◆ **Prompt**: You are asked to filter the data below and copy every line holding "what".
═════ Source information
(* ===== verification/TestProcs.v ===== *)
(** * The process tests of [usertests.c]

    The tests of [user/usertests.c] on processes, pipes and the arguments of
    [exec], as trees of system calls.  A loop that only a signal from outside
    ends is [UStuck] after its last call or after its turns. *)

From stdpp Require Import base numbers gmap sets strings option list.
From Stdlib Require Import Ascii.
From S2P Require Import Prelude Machine CString Printf Bio Fs Sysfile Syscall User Ulib Utils Stress Umalloc TestFiles.

(** [for(;;) ;] *)
Definition spin {A} : uprog A := UStuck.

(** ** Pipes *)

(** [SZ] bytes that continue the sequence at [seq]. *)
Definition seq_bytes (from : Z) : list Z := map (fun k => u8 (from + Z.of_nat k)) (seq 0 1033).

Definition pipe1_child (s : list Z) (f0 f1 : Z) : uprog () :=
  uclose f0;;
  uforM (seq 0 5) (fun n =>
    r ← ucall (CWrite f1 (seq_bytes (1033 * Z.of_nat n)));
    uwhen (negb (r =? 1033)) (complain s "%s: pipe1 oops 1\n"));;
  uexit 0.

(** The total, or nothing after a wrong byte. *)
Fixpoint pipe1_read (turns : nat) (s : list Z) (fd from cc total : Z) : uprog (option Z) :=
  match turns with
  | O => UStuck
  | S turns =>
      '(n, l) ← ucall (CRead fd cc);
      if n >? 0 then
        if bool_decide (l = map (fun k => u8 (from + Z.of_nat k)) (seq 0 (length l))) then
          let cc := cc * 2 in
          pipe1_read turns s fd (from + n) (if cc >? BUFSZ then BUFSZ else cc) (total + n)
        else uprintf "%s: pipe1 oops 2\n" [VStr (Some s)];; mret None
      else mret (Some total)
  end.

Definition pipe1 (turns : nat) (s : list Z) : uprog () :=
  '(r, (f0, f1)) ← ucall CPipe;
  uwhen (negb (r =? 0)) (complain s "%s: pipe() failed\n");;
  pid ← ucall CFork;
  if pid =? 0 then pipe1_child s f0 f1
  else if pid >? 0 then
    uclose f1;;
    total ← pipe1_read turns s f0 0 1 0;
    match total with
    | None => mret tt
    | Some total =>
        uwhen (negb (total =? 5165)) (oops "%s: pipe1 oops 3 total %d\n" [VStr (Some s); VInt total]);;
        uclose f0;;
        wait_exit
    end
  else complain s "%s: fork() failed\n".

(** ** Killing *)

Fixpoint getpid_loop (turns : nat) : uprog () :=
  match turns with
  | O => UStuck
  | S turns => ucall CGetpid;; getpid_loop turns
  end.

Definition killstatus (turns : nat) (s : list Z) : uprog () :=
  uforM (seq 0 100) (fun _ =>
    pid1 ← ucall CFork;
    uwhen (pid1 <? 0) (complain s "%s: fork failed\n");;
    uwhen (pid1 =? 0) (getpid_loop turns;; uexit 0);;
    ucall (CPause 1);;
    ucall (CKill pid1);;
    '(_, xst) ← ucall CWait;
    uwhen (negb (xst =? -1)) (complain s "%s: status should be -1\n"));;
  uexit 0.

Definition preempt (s : list Z) : uprog () :=
  pid1 ← ucall CFork;
  uwhen (pid1 <? 0) (complain s "%s: fork failed");;
  uwhen (pid1 =? 0) spin;;
  pid2 ← ucall CFork;
  uwhen (pid2 <? 0) (complain s "%s: fork failed\n");;
  uwhen (pid2 =? 0) spin;;
  '(_, (f0, f1)) ← ucall CPipe;
  pid3 ← ucall CFork;
  uwhen (pid3 <? 0) (complain s "%s: fork failed\n");;
  uwhen (pid3 =? 0)
    (uclose f0;;
     n ← u_write f1 "x";
     uwhen (negb (n =? 1)) (uprintf "%s: preempt write error" [VStr (Some s)]);;
     uclose f1;;
     spin);;
  uclose f1;;
  '(n, _) ← ucall (CRead f0 BUFSZ);
  if negb (n =? 1) then uprintf "%s: preempt read error" [VStr (Some s)]
  else
    uclose f0;;
    uprintf "kill... " [];;
    ucall (CKill pid1);; ucall (CKill pid2);; ucall (CKill pid3);;
    uprintf "wait... " [];;
    uwait;; uwait;; uwait;; mret tt.

(** ** fork, exit and wait *)

Definition exitwait (s : list Z) : uprog () :=
  uforM (seq 0 100) (fun i =>
    pid ← ucall CFork;
    uwhen (pid <? 0) (complain s "%s: fork failed\n");;
    if negb (pid =? 0) then
      '(w, xstate) ← ucall CWait;
      uwhen (negb (w =? pid)) (complain s "%s: wait wrong pid\n");;
      uwhen (negb (Z.of_nat i =? xstate)) (complain s "%s: wait wrong exit status\n")
    else uexit (Z.of_nat i)).

Definition t_reparent (s : list Z) : uprog () :=
  master_pid ← ucall CGetpid;
  uforM (seq 0 200) (fun _ =>
    pid ← ucall CFork;
    uwhen (pid <? 0) (complain s "%s: fork failed\n");;
    if negb (pid =? 0) then
      w ← uwait;
      uwhen (negb (w =? pid)) (complain s "%s: wait wrong pid\n")
    else
      pid2 ← ucall CFork;
      uwhen (pid2 <? 0) (ucall (CKill master_pid);; uexit 1);;
      uexit 0);;
  uexit 0.

Definition twochildren (s : list Z) : uprog () :=
  uforM (seq 0 1000) (fun _ =>
    pid1 ← ucall CFork;
    uwhen (pid1 <? 0) (complain s "%s: fork failed\n");;
    if pid1 =? 0 then uexit 0
    else
      pid2 ← ucall CFork;
      uwhen (pid2 <? 0) (complain s "%s: fork failed\n");;
      if pid2 =? 0 then uexit 0 else uwait;; uwait;; mret tt).

Definition forkfork (s : list Z) : uprog () :=
  uforM (seq 0 2) (fun _ =>
    pid ← ucall CFork;
    uwhen (pid <? 0) (complain s "%s: fork failed");;
    uwhen (pid =? 0)
      (uforM (seq 0 200) (fun _ =>
         pid1 ← ucall CFork;
         uwhen (pid1 <? 0) (uexit 1);;
         uwhen (pid1 =? 0) (uexit 0);;
         uwait;; mret tt);;
       uexit 0));;
  uforM (seq 0 2) (fun _ =>
    '(_, xstatus) ← ucall CWait;
    uwhen (negb (xstatus =? 0)) (complain s "%s: fork in child failed")).

Fixpoint forking (turns : nat) : uprog () :=
  match turns with
  | O => UStuck
  | S turns =>
      fd ← u_open "stopforking" 0;
      uwhen (fd >=? 0) (uexit 0);;
      r ← ucall CFork;
      uwhen (r <? 0) (close_open (str "stopforking") o_crw);;
      forking turns
  end.
Definition forkforkfork (turns : nat) (s : list Z) : uprog () :=
  u_unlink (str "stopforking");;
  pid ← ucall CFork;
  uwhen (pid <? 0) (complain s "%s: fork failed");;
  uwhen (pid =? 0) (forking turns);;
  ucall (CPause 20);;
  close_open (str "stopforking") o_crw;;
  uwait;;
  ucall (CPause 10);; mret tt.

Definition reparent2 (s : list Z) : uprog () :=
  uforM (seq 0 800) (fun _ =>
    pid1 ← ucall CFork;
    uwhen (pid1 <? 0) (oops "fork failed\n" []);;
    uwhen (pid1 =? 0) (u_fork;; u_fork;; uexit 0);;
    uwait;; mret tt);;
  uexit 0.

(** How many children were made before [fork] failed, at most [todo]. *)
Fixpoint t_forktest_fork (todo : nat) (n : Z) : uprog Z :=
  match todo with
  | O => mret n
  | S todo =>
      pid ← ucall CFork;
      if pid <? 0 then mret n
      else uwhen (pid =? 0) (uexit 0);; t_forktest_fork todo (n + 1)
  end.
Definition t_forktest (s : list Z) : uprog () :=
  n ← t_forktest_fork 1000 0;
  uwhen (n =? 0) (complain s "%s: no fork at all!\n");;
  uwhen (n =? 1000) (complain s "%s: fork claimed to work 1000 times!\n");;
  uforM (seq 0 (Z.to_nat n)) (fun _ => must uwait negative s "%s: wait stopped early\n");;
  must uwait (fun r => negb (r =? -1)) s "%s: wait got too many\n".

(** ** Memory of a process *)

Section mem.
Context (base : Z).

(** The blocks are chained through their first pointer. *)
Fixpoint mem_take (turns : nat) (m1 : Z) (h : heap) : uprog (Z * heap) :=
  match turns with
  | O => UStuck
  | S turns' =>
      '(m2, h) ← malloc base turns 10001 h;
      if negb (m2 =? 0) then mem_take turns' m2 (mkHeap (set_ptr m2 m1 (h_mem h)) (h_freep h))
      else mret (m1, h)
  end.
Fixpoint mem_give (turns : nat) (m1 : Z) (h : heap) : uprog heap :=
  match turns with
  | O => UStuck
  | S turns' =>
      if m1 =? 0 then mret h
      else
        let m2 := h_ptr (h_mem h m1) in
        match free turns m1 h with
        | Some h => mem_give turns' m2 h
        | None => UStuck
        end
  end.
Definition t_mem (turns : nat) (h : heap) (s : list Z) : uprog () :=
  pid ← ucall CFork;
  if pid =? 0 then
    '(m1, h) ← mem_take turns 0 h;
    h ← mem_give turns m1 h;
    '(m1, h) ← malloc base turns (1024 * 20) h;
    uwhen (m1 =? 0) (complain s "%s: couldn't allocate mem?!!\n");;
    match free turns m1 h with
    | Some _ => uexit 0
    | None => UStuck
    end
  else
    '(_, xstatus) ← ucall CWait;
    uwhen (xstatus =? -1) (uexit 0);;
    uexit xstatus.
End mem.

(** ** Arguments *)

Definition expect_refused (what : string) (r : Z) (ap : list varg) : uprog () :=
  uwhen (negb (r =? -1)) (oops what ap).

Definition copyinstr2 (s : list Z) : uprog () :=
  let b := replicate MAXPATH (ch "x") in
  ret ← ucall (CUnlink b);
  expect_refused "unlink(%s) returned %d, not -1\n" ret [VStr (Some b); VInt ret];;
  fd ← ucall (COpen b o_cw);
  expect_refused "open(%s) returned %d, not -1\n" fd [VStr (Some b); VInt fd];;
  ret ← ucall (CLink b b);
  expect_refused "link(%s, %s) returned %d, not -1\n" ret [VStr (Some b); VStr (Some b); VInt ret];;
  ret ← ucall (CExec b [str "xx"]);
  expect_refused "exec(%s) returned %d, not -1\n" ret [VStr (Some b); VInt fd];;
  pid ← ucall CFork;
  uwhen (pid <? 0) (oops "fork failed\n" []);;
  uwhen (pid =? 0)
    (let big := replicate (Z.to_nat PGSIZE) (ch "x") in
     ret ← ucall (CExec (str "echo") [big; big; big]);
     expect_refused "exec(echo, BIG) returned %d, not -1\n" ret [VInt fd];;
     uexit 747);;
  '(w, st) ← ucall CWait;
  let st := if w <? 0 then 0 else st in
  uwhen (negb (st =? 747)) (oops "exec(echo, BIG) succeeded, should have failed\n" []).

Definition bigargtest (s : list Z) : uprog () :=
  u_unlink (str "bigarg-ok");;
  pid ← ucall CFork;
  if pid =? 0 then
    ucall (CExec (str "echo") (replicate (MAXARG - 1) (replicate 399 (ch " "))));;
    close_open (str "bigarg-ok") O_CREATE;;
    uexit 0
  else
    uwhen (pid <? 0) (complain s "%s: bigargtest: fork failed\n");;
    '(_, xstatus) ← ucall CWait;
    uwhen (negb (xstatus =? 0)) (uexit xstatus);;
    fd ← u_open "bigarg-ok" 0;
    uwhen (fd <? 0) (complain s "%s: bigarg test failed!\n");;
    uclose fd.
══════════
◆ **Result**:
Definition expect_refused (what : string) (r : Z) (ap : list varg) : uprog () :=
  uwhen (negb (r =? -1)) (oops what ap).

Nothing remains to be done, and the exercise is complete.